■ **DATASET**
----------

(** One call of [retryDo], as the trace shows it. *)
Lemma retryDo_sends c ctx request w :
  readable request ->
  exists tr,
    trace (snd (fst (retryDo c ctx request w)))
    = (trace w ++ EvSend (calls w) (http.Method request) (url.String (http.URL request))
                    (http.payload (prepared request)) :: tr)%list
    /\ Forall (about (prepared request)) tr.
Proof.
  intros Hread. rewrite (retryDo_unfold _ _ _ _ Hread).
  destruct (loop_sends c 4 0 (replicate 5 None)
              {| req := prepared request; resp := None; err := None; world_of := w |} eq_refl)
    as (tr & Ht & Hf).
  cbn [req world_of] in Ht, Hf. rewrite prepared_method, prepared_url in Ht.
  destruct (retry.loop _ _ _ _ _ _ _ _) as [f' [e|]]; cbn [fst snd] in *; eauto.
Qed.

(** *** A server that checks the header *)

Lemma Do_guarded check t n rq :
  check (http.Header rq) = true -> http.Do (guarded check t) n rq = http.Do t n rq.
Proof. intros H. unfold http.Do, guarded. rewrite H. reflexivity. Qed.

Lemma attempt_guarded check c f :
  check (http.Header (req f)) = true -> attempt (behind check c) f = attempt c f.
Proof.
  intros H. unfold attempt. cbn [transport behind]. rewrite (Do_guarded _ _ _ _ H). reflexivity.
Qed.

Lemma attempt_header c f : http.Header (req (fst (attempt c f))) = http.Header (req f).
Proof. rewrite attempt_request. apply Do_header. Qed.

Lemma loop_guarded check c :
  forall k n idx log f,
    check (http.Header (req f)) = true ->
    retry.loop sleepFrame retryConfig (attempt (behind check c)) k n idx log f
    = retry.loop sleepFrame retryConfig (attempt c) k n idx log f.
Proof.
  induction k as [|k IH]; intros n idx log f H; [reflexivity|].
  cbn [retry.loop]. rewrite (attempt_guarded _ _ _ H).
  pose proof (attempt_header c f) as Hh.
  destruct (attempt c f) as [f1 [e|]]; [|reflexivity]. cbn [fst] in Hh.
  destruct (negb (retry.IsRecoverable e)); [reflexivity|].
  destruct (Nat.eqb n (retry.attempts retryConfig - 1)); [reflexivity|].
  apply IH. cbn. rewrite Hh. exact H.
Qed.

(** A server that checks the header of every request does not change a
    call of [retryDo] whose request passes the check: no attempt of the
    call sends another header. *)
Lemma retryDo_guarded check c ctx request w :
  check (http.Header request) = true ->
  retryDo (behind check c) ctx request w = retryDo c ctx request w.
Proof.
  intros H. unfold retryDo.
  destruct (match http.Body request with
            | Some body => let '(originalBody, e) := copyBody body in
                           (resetBody request originalBody, e)
            | None => (request, None)
            end) as [request1 [e|]] eqn:E; [reflexivity|].
  assert (http.Header request1 = http.Header request) as Hh.
  { destruct (http.Body request) as [b|].
    - destruct (copyBody b) as [ob e']. inversion E. reflexivity.
    - inversion E. reflexivity. }
  unfold retry.Do.
  change (fold_left (fun c0 (opt : @retry.Option Frame) => opt c0)
            [retry.OnRetry logRetry; retry.Attempts 5; retry.MaxJitter (retry.Second * 1)]
            retry.default_config) with retryConfig.
  rewrite loop_guarded by (cbn [req]; rewrite Hh; exact H). reflexivity.
Qed.

(** *** Where a response comes from *)

Lemma Do_answer t n rq rp :
  snd (http.Do t n rq) = http.DoResp rp -> http.answer (t n rq) = http.DoResp rp.
Proof. unfold http.Do. destruct (http.Ctx rq n); [discriminate | auto]. Qed.

Lemma attempt_answered c f : answered_by c (fst (attempt c f)).
Proof.
  unfold attempt, answered_by.
  destruct (http.Do (transport c) (calls (world_of f)) (req f)) as [rq' [e|rp]] eqn:HD.
  - cbn. discriminate.
  - assert (http.answer (transport c (calls (world_of f)) (req f)) = http.DoResp rp) as Ha
      by (apply Do_answer; rewrite HD; reflexivity).
    destruct (http.StatusCode rp <? 500)%Z; [|destruct (http.StatusCode rp >=? 500)%Z];
      cbn; intros rp' [= <-]; eauto.
Qed.

Lemma loop_answered c :
  forall k n idx log f,
    answered_by c f ->
    answered_by c (fst (retry.loop sleepFrame retryConfig (attempt c) k n idx log f)).
Proof.
  induction k as [|k IH]; intros n idx log f H; [exact H|].
  cbn [retry.loop]. pose proof (attempt_answered c f) as Ha.
  destruct (attempt c f) as [f1 [e|]]; [|exact Ha]. cbn [fst] in Ha.
  destruct (negb (retry.IsRecoverable e)); [exact Ha|].
  destruct (Nat.eqb n (retry.attempts retryConfig - 1)); [exact Ha|].
  apply IH. exact Ha.
Qed.

(** A response that [retryDo] returns is an answer of the transport. *)
Lemma retryDo_answered c ctx request w rq' w' rp e :
  retryDo c ctx request w = (rq', w', (Some rp, e)) ->
  exists n rq, http.answer (transport c n rq) = http.DoResp rp.
Proof.
  unfold retryDo.
  destruct (match http.Body request with
            | Some body => let '(originalBody, e) := copyBody body in
                           (resetBody request originalBody, e)
            | None => (request, None)
            end) as [request1 [e0|]]; [discriminate|].
  unfold retry.Do.
  change (fold_left (fun c0 (opt : @retry.Option Frame) => opt c0)
            [retry.OnRetry logRetry; retry.Attempts 5; retry.MaxJitter (retry.Second * 1)]
            retry.default_config) with retryConfig.
  cbn [retry.attempts retryConfig retry.lastErrorOnly].
  pose proof (loop_answered c 5 0 0 (replicate 5 None)
                {| req := request1; resp := None; err := None; world_of := w |}) as H.
  destruct (retry.loop _ _ _ _ _ _ _ _) as [f' [e'|]]; [discriminate|].
  intros [= _ _ Hr _]. apply H; [|exact Hr]. intros rp' Hrp'. discriminate Hrp'.
Qed.

(** * The query that [buildUrl] writes *)

(** [buildUrl] adds each parameter to [url.Values] once: every key gets
    the one-element list of its value. *)
Lemma queryParams_fmap (params : gmap string string) :
  map_fold (fun key value acc => url.Add acc key value) ∅ params
  = (fun v => [v]) <$> params.
Proof.
  apply (map_fold_weak_ind
           (fun r (m : gmap string string) => r = (fun v => [v]) <$> m)).
  - rewrite fmap_empty. reflexivity.
  - intros k v m r Hk ->. unfold url.Add, url.Values.
    rewrite lookup_fmap, Hk. cbn. rewrite fmap_insert. reflexivity.
Qed.

Lemma insert_sorted_perm k l : Permutation (url.insert_sorted k l) (k :: l).
Proof.
  induction l as [|x l IH]; cbn; [reflexivity|].
  destruct (String.leb k x); [reflexivity|].
  rewrite IH. apply perm_swap.
Qed.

----------

■ **PROBLEM TO SOLVE**
Please copy all lines of the listing in which the string "pose" occurs.

■ **TASK SOLUTION**
  pose proof (attempt_header c f) as Hh.
  cbn [retry.loop]. pose proof (attempt_answered c f) as Ha.
  pose proof (loop_answered c 5 0 0 (replicate 5 None)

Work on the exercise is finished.